Regardless, let's hop right into it!

First, connect the MR1100 to your computer via USB, and use your favorite telnet client to telnet to your hotspot's IP at port 5510. Nothing will automatically display, but you should be able to type ati and get a response.

PuTTY settings
ati
ati
Manufacturer: Netgear, Incorporated
Model: MR1100
Revision: NTG9X50C_12.06.11.00 r3831 ntgrbc-fwbuild4 2020/01/24 17:46:40
IMEI: xxx
IMEI SV: 13
FSN: xxx
+GCAP: +CGSM


OK

Unlocking the Advanced Settings

We need to clone this Replit repo, as this gives us the script needed to modify the IMEI all in one place. In the Shell tab, we need to run pip3 install -r requirements.txt

~/TreasuredTornRouter$ pip3 install -r requirements.txt 
Collecting pyserial
  Using cached pyserial-3.5-py2.py3-none-any.whl
Installing collected packages: pyserial
Successfully installed pyserial-3.5
WARNING: You are using pip version 21.2.dev0; however, version 22.0.4 is available.
You should consider upgrading via the '/opt/virtualenvs/python3/bin/python3 -m pip install --upgrade pip' command.

Back in PuTTY, we need to type AT!OPENLOCK? to get the string needed to get the unlock token.
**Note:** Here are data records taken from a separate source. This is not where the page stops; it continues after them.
Definition XlsxConverter_convert (w : World) (local_path : string) (kw : kwargs)
  : comp (option DocumentConverterResult) :=
  ok <- extension_in kw [".xlsx"; ".xls"] ;;
  if negb ok then Done None else
  bytes <- read_bytes w local_path ;;
  md_content <- xlsx_markdown w bytes ;;
  Done (Some (mkResult None (strip md_content))).

(** [xml_markdown] yields the value bound to [markdown]: the text of a
    WordML document, or [None] for any other root, whose extraction
    function returns nothing. *)
Definition XmlConverter_convert (w : World) (local_path : string) (kw : kwargs)
  : comp (option DocumentConverterResult) :=
  ok <- extension_in kw [".xml"] ;;
  if negb ok then Done None else
  xml_string <- read_text w local_path (kwargs_get (encoding kw) "utf-8") ;;
  markdown <- xml_markdown w xml_string ;;
  match markdown with
  | Some m => Done (Some (mkResult None (strip m)))
  | None => Throw (AttributeError "'NoneType' object has no attribute 'strip'")
  end.

Definition PptxConverter_convert (w : World) (local_path : string) (kw : kwargs)
  : comp (option DocumentConverterResult) :=
  ok <- extension_in kw [".pptx"] ;;
  if negb ok then Done None else
  bytes <- read_bytes w local_path ;;
  md_content <- pptx_markdown w bytes ;;
  Done (Some (mkResult None (strip md_content))).

(** The subclasses of [DocumentConverter] and their [convert]. *)
Inductive DocumentConverter : Type :=
| XmlConverter
| YouTubeConverter
| DocxConverter
| XlsxConverter
| PptxConverter
| PdfConverter
| AudioConverter
| HtmlConverter
| PlainTextConverter.

Definition converter_convert (c : DocumentConverter)
  : World -> string -> kwargs -> comp (option DocumentConverterResult) :=
  match c with
  | XmlConverter => XmlConverter_convert
  | YouTubeConverter => YouTubeConverter_convert
  | DocxConverter => DocxConverter_convert
  | XlsxConverter => XlsxConverter_convert
  | PptxConverter => PptxConverter_convert
  | PdfConverter => PdfConverter_convert
  | AudioConverter => AudioConverter_convert
  | HtmlConverter => HtmlConverter_convert
  | PlainTextConverter => PlainTextConverter_convert
  end.

(** *** MarkdownConverter *)

Record MarkdownConverter : Type := mkMarkdownConverter {
  _page_converters : list DocumentConverter
}.

Definition register_page_converter (self : MarkdownConverter) (c : DocumentConverter)
  : MarkdownConverter :=
  mkMarkdownConverter (_page_converters self ++ [c]).

(** [MarkdownConverter.__init__]: the registrations, in the order written. *)
Definition init : MarkdownConverter :=
  fold_left register_page_converter
    [XmlConverter; YouTubeConverter; DocxConverter; XlsxConverter; PptxConverter;
     PdfConverter; AudioConverter; HtmlConverter; PlainTextConverter]
    (mkMarkdownConverter []).

(** [_append_ext]; the list is returned instead of updated in place. *)
Definition _append_ext (extensions : list string) (ext : option string) : list string :=
  match ext with
  | None => extensions
  | Some e =>
      let e := strip e in
      if String.eqb e EmptyString then extensions else extensions ++ [e]
  end.

(** [puremagic.magic_file(path)]: the library looks at the path itself;
    what it raises for a path that holds no file is not the same in all of
    its versions. *)
Definition magic_file (w : World) (path : string) : comp (list string) :=
  puremagic w path (files w path).
(** * toshy: the KWin script [toshy-dbus-notifyactivewindow] (KDE 6)

    A shallow embedding of [contents/code/main.js] and the properties of
    its only function, [notifyActiveWindow].

    The script is JavaScript run by the window manager's script engine.
    It is modelled over a small store-based semantics of the JavaScript
    values it can be handed: primitives, and ordinary objects with data
    properties and a prototype chain.  The three host primitives the
    script calls ([console.log], [callDBus] and the [connect] method of
    the [workspace.windowActivated] signal) are recorded in the host
    state as traces.

    Scope of the object model: properties are data properties (no
    accessors, no proxies), and the only callable object is the built-in
    [Object.prototype.hasOwnProperty]. *)

From Stdlib Require Import ZArith String List DecimalString.
From Stdlib Require Import Floats.SpecFloat.
From stdpp Require Import gmap strings.

Import ListNotations.
Local Open Scope string_scope.

(** ** JavaScript values *)

Definition loc := positive.

(** A Number is an IEEE 754 double, given by its specification-level
    form; a String is a sequence of code units, one character each. *)
Inductive value :=
| JUndefined
| JNull
| JBoolean (b : bool)
| JNumber (x : spec_float)
| JBigInt (z : Z)
| JString (s : string)
| JSymbol (id : positive)
| JObject (l : loc).

(** The [[Call]] internal slot: which built-in a function object runs. *)
Inductive native := HasOwnProperty.

Record object := Object {
  properties : gmap string value;   (* own data properties *)
  prototype : option loc;           (* [[Prototype]], None for null *)
  call : option native              (* [[Call]], None when not callable *)
}.

(** The prototypes that wrap a primitive when a property is read off it. *)
Record realm := Realm {
  BooleanPrototype : loc;
  NumberPrototype : loc;
  BigIntPrototype : loc;
  StringPrototype : loc;
  SymbolPrototype : loc
}.

(** ** The host *)

(** One [callDBus] invocation, as the script issued it. *)
Record dbus_call := DBusCall {
  service : string;
  path : string;
  interface : string;
  method : string;
  arguments : list value
}.

(** The functions the script declares. *)
Inductive function := NotifyActiveWindow.

Record host := Host {
  heap : gmap loc object;
  intrinsics : realm;
  console : list (list value);      (* one entry per console.log call *)
  dbus : list dbus_call;            (* one entry per callDBus call *)
  windowActivated : list function   (* slots connected to the signal *)
}.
Copy the string to your clipboard.

AT!OPENLOCK?
1240396BFCEA38E7

OK

Now we need to enter the command ./sierrakeygen.py -l 'string' -d MDM9x50_v1, replacing 'string' with the string you copied and without quotes.

~/TreasuredTornRouter$ ./sierrakeygen.py -l 1240396BFCEA38E7 -d MDM9x50_V1
AT!OPENLOCK="BCC54829A0CBE8DE"

The output of that command is what we need to copy and paste into PuTTY to unlock the advanced settings on the device.
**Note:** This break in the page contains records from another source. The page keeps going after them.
Lemma sendHeartbeat_only_in_requested_view_witness :
  sendHeartbeat 3 0%nat None freshWorld = Some freshWorld.
Proof.
  destruct (sendHeartbeat_only_in_requested_view (λ r, r) 3 0%nat None freshWorld
              (newTracker 0)) as [H _].
  - exact freshWorld_acyclic.
  - reflexivity.
  - lia.
  - apply H. reflexivity.
Defined.

(** X12.  The end of a view ends its heartbeats.  After a [sendEnd] that
    the state accepts, on an ad or on a content tracker, the heartbeat
    timer of the tracker is stopped and its view is no longer requested:
    the timer and [sendHeartbeat] deliver nothing more. *)
Theorem sendEnd_stops_heartbeats (rank : ref → nat) (fuel : nat) (t : ref)
    (att : option Bag) (w : World) (tr : VideoTracker) :
  funnelAcyclic rank w → trackers w !! t = Some tr → (rank t < fuel)%nat →
  TrackerState.isRequested (state tr) = true →
  ∃ w' tr',
    sendEnd fuel t att w = Some w'
    ∧ trackers w' !! t = Some tr'
    ∧ heartbeatOn tr' = false
    ∧ TrackerState.isRequested (state tr') = false
    ∧ step fuel (HeartbeatTimer t) w' = Some w'
    ∧ ∀ att', sendHeartbeat fuel t att' w' = Some w'.
Proof.
  intros Hac Htr Hf Hrq.
  destruct (goEnd_accepted (now w) (state tr) Hrq) as [Hacc Hrq'].
  assert (Hph : phase (TrackerState.goEnd (now w) (state tr)).2 = ENDED).
  { unfold TrackerState.goEnd. by rewrite Hrq. }
  cut (∃ w' tr', sendEnd fuel t att w = Some w' ∧ trackers w' !! t = Some tr'
                 ∧ heartbeatOn tr' = false
                 ∧ TrackerState.isRequested (state tr') = false).
  { intros (w' & tr' & H1 & H2 & H3 & H4). exists w', tr'.
    split; [done|]. split; [done|]. split; [done|]. split; [done|].
    split; [cbn [step]|intros att'; unfold sendHeartbeat];
      rewrite H2; cbn [mbind option_bind]; by rewrite ?H3, ?H4. }
  unfold sendEnd. rewrite (go_Some _ t w tr Htr), Hacc. wsimpl.
  unfold deltaTime. wunfold. wrew. rewrite Htr. wsimpl.
  assert (Hsend : ∀ e b w0, funnelAcyclic rank w0 → is_Some (trackers w0 !! t) →
            ∃ l, Tracker.send fuel t e b w0
                 = Some (set_sink (sink w0 ++ (t, e, b) :: l) w0)).
  { intros e b w0 H1 H2.
    destruct (send_returns rank fuel t e b w0) as (l & Hs & _); [done..|].
    by exists l. }
  unfold TrackerState.isAd.
  destruct (st_isAd _) eqn:Had; unfold setParentIsPlaying; wsimpl;
    (destruct (parentTracker tr) as [p|] eqn:Hp;
       [destruct (decide (p = t)) as [->|Hne]|]); wunfold;
    match goal with |- context [Tracker.send fuel t ?e ?b ?w0] =>
      destruct (Hsend e b w0) as (l & Hs);
        [ by repeat apply funnelAcyclic_modify
        | repeat apply is_Some_lookup_modify; by exists tr
        | rewrite Hs ] end;
    wsimpl; repeat wlookup; wsimpl; ssimpl; rewrite ?Hp, ?Had;
    eexists _, _; (split; [reflexivity|]); (split; [wlook|]);
    wsimpl; (split; [reflexivity|]);
    unfold TrackerState.isRequested, TrackerState.goViewCountUp; ssimpl;
    by rewrite Hph.
Qed.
AT!OPENLOCK="BCC54829A0CBE8DE"
AT!OPENLOCK="BCC54829A0CBE8DE"
OK

Modifying IMEI

Next, enter AT!NVIMEIUNLOCK.

AT!NVIMEIUNLOCK
AT!NVIMEIUNLOCK
OK

Now here's where we put in our IMEI. For example, if the IMEI we want to change it to is 123456789012347, we type AT!NVENCRYPTIMEI=12,34,56,78,90,12,34,70.

AT!NVENCRYPTIMEI=12,34,56,78,90,12,34,70
AT!NVENCRYPTIMEI=12,34,56,78,90,12,34,70
OK

Type ATI to verify our changes applied, and then type AT!RESET.

ati
ati
Manufacturer: Netgear, Incorporated
Model: MR1100
Revision: NTG9X50C_12.06.11.00 r3831 ntgrbc-fwbuild4 2020/01/24 17:46:40
IMEI: 123456789012347
IMEI SV: 13
FSN: xxx
+GCAP: +CGSM

AT!RESET
AT!RESET
OK

Done!

Modifying TTL

I've read online a lot of places that claim that modifying the TTL on the MR1100 is not possible. This couldn't be further from the truth. We just need to enable the root telnet shell, and then create a script that runs on boot to masquerade the TTL.
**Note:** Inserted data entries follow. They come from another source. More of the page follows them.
(** * ShipEngine IPaaS SDK: entities, freezing and carrier method wrappers

    A shallow embedding of the SDK's immutability helper ([hideAndFreeze],
    utils), of the [DeliveryService], [TrackingInfo] and [Carrier] entities
    and of the wrappers the [Carrier] class puts around user-defined methods,
    with the properties the specification states about them.

    The code is TypeScript running on a JavaScript engine, so the embedding
    has two layers:
    - an object layer ([JS]): a heap of objects with property attributes,
      prototype links and the [[Extensible]] flag, on which [Object.freeze],
      [Object.defineProperty], property reads, strict-mode assignment and
      [delete] are written out after ECMA-262;
    - a data layer ([CarrierData], and the [serviceArea] getter of
      [DeliveryService]): the field values that the [Carrier] constructor
      computes from a POJO and that [toJSON] writes back.  The getters that
      gather the fields of the delivery services ([CarrierGetters],
      [DeliveryServiceGetters]), [createNotes] ([UtilsNotes]) and the
      patterns of [regex] ([Patterns]) are on this layer too.

    Classes, enumerations and helpers that the sources import but do not
    contain are parameters (the [Imports] records and the section
    variables).  The definitions come first, then the facts about them, then
    the properties, each with the claim it settles. *)

From Stdlib Require Import ZArith.
From stdpp Require Import base tactics option list strings.

(** ** The object layer *)

Module JS.

(** Locations are indices into the heap. *)
Abbreviation loc := nat (only parsing).

(** Property keys: strings, and symbols (identified by a number). *)
Inductive key :=
| KStr (s : string)
| KSym (n : nat).

Inductive value :=
| VUndef
| VNull
| VBool (b : bool)
| VNum (z : Z)
| VStr (s : string)
| VRef (l : loc).

#[global] Instance key_eq_dec : EqDecision key.
Proof. solve_decision. Defined.

#[global] Instance value_eq_dec : EqDecision value.
Proof. solve_decision. Defined.

(** What an object is besides its properties: an ordinary object or an
    array, a function, a Node.js [Buffer] of [len] bytes, another typed array
    of [len] elements, a built-in [Set] with its members. *)
Inductive kind :=
| KOrdinary
| KFunction
| KBuffer (len : nat)
| KTypedArray (len : nat)
| KSet (members : list value).

(** Own properties are data properties: in this SDK accessors (the entities'
    getters) live on class prototypes, never on an instance or a POJO. *)
Record prop := Prop_ {
  p_value : value;
  p_enumerable : bool;
  p_writable : bool;
  p_configurable : bool
}.

(** An object: its properties are kept in creation order. *)
Record obj := Obj {
  o_kind : kind;
  o_proto : option loc;
  o_extensible : bool;
  o_props : list (key * prop)
}.

Abbreviation heap := (list obj) (only parsing).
First, we need to enable the advanced settings of the hotspot as we did above with the python script. After that, enter AT!TELEN=1, followed by AT!CUSTOM="RDENABLE", 1. Then reboot the device.

AT!TELEN=1
AT!TELEN=1
OK
AT!CUSTOM="RDENABLE", 1
AT!CUSTOM="RDENABLE", 1
OK

Now we need to open a new telnet session, this time at the standard telnet port. You should be dropped straight into a shell.

msm 202001241807 mdm9650

/ #

Now simply just enter the following commands and reboot the device!

echo "iptables -t mangle -I POSTROUTING -o rmnet_data+ -j TTL --ttl-set 64" > /etc/init.d/ttl.sh
echo "ip6tables -t mangle -I POSTROUTING -o rmnet_data+ -j HL --hl-set 64" >> /etc/init.d/ttl.sh
chmod 755 /etc/init.d/ttl.sh
ln -s /etc/init.d/ttl.sh /etc/rc5.d/S98ttl

Note, I recommend after rebooting to disable the root shell telnet. This can be done by entering the advanced settings in the port 5510 telnet session and entering AT!TELEN=0andAT!CUSTOM="RDENABLE", 0, and rebooting once more.

AT!TELEN=0
AT!TELEN=0
OK
AT!CUSTOM="RDENABLE", 0
AT!CUSTOM="RDENABLE", 0
OK

Using IPv6 DNS Servers

A step up from the TMOHS1 hotspot, this one lets us specify the DNS servers for our clients. However, it will only let us use IPv4 servers...sigh. The resolv.conf file for this device is stored in /mnt/userrw/swietc/resolv.conf. So we simply create a script in /etc/init.d/customdns.sh with the contents:

#!/bin/sh

(while true
    do echo "nameserver 2606:4700:4700::1111" > /mnt/userrw/swietc/resolv.conf
    sleep 15
done) &

Make it executable:
chmod 755 /etc/init.d/customdns.sh
and finally:
ln -s /etc/init.d/customdns.sh /etc/rc5.d/S98customdns.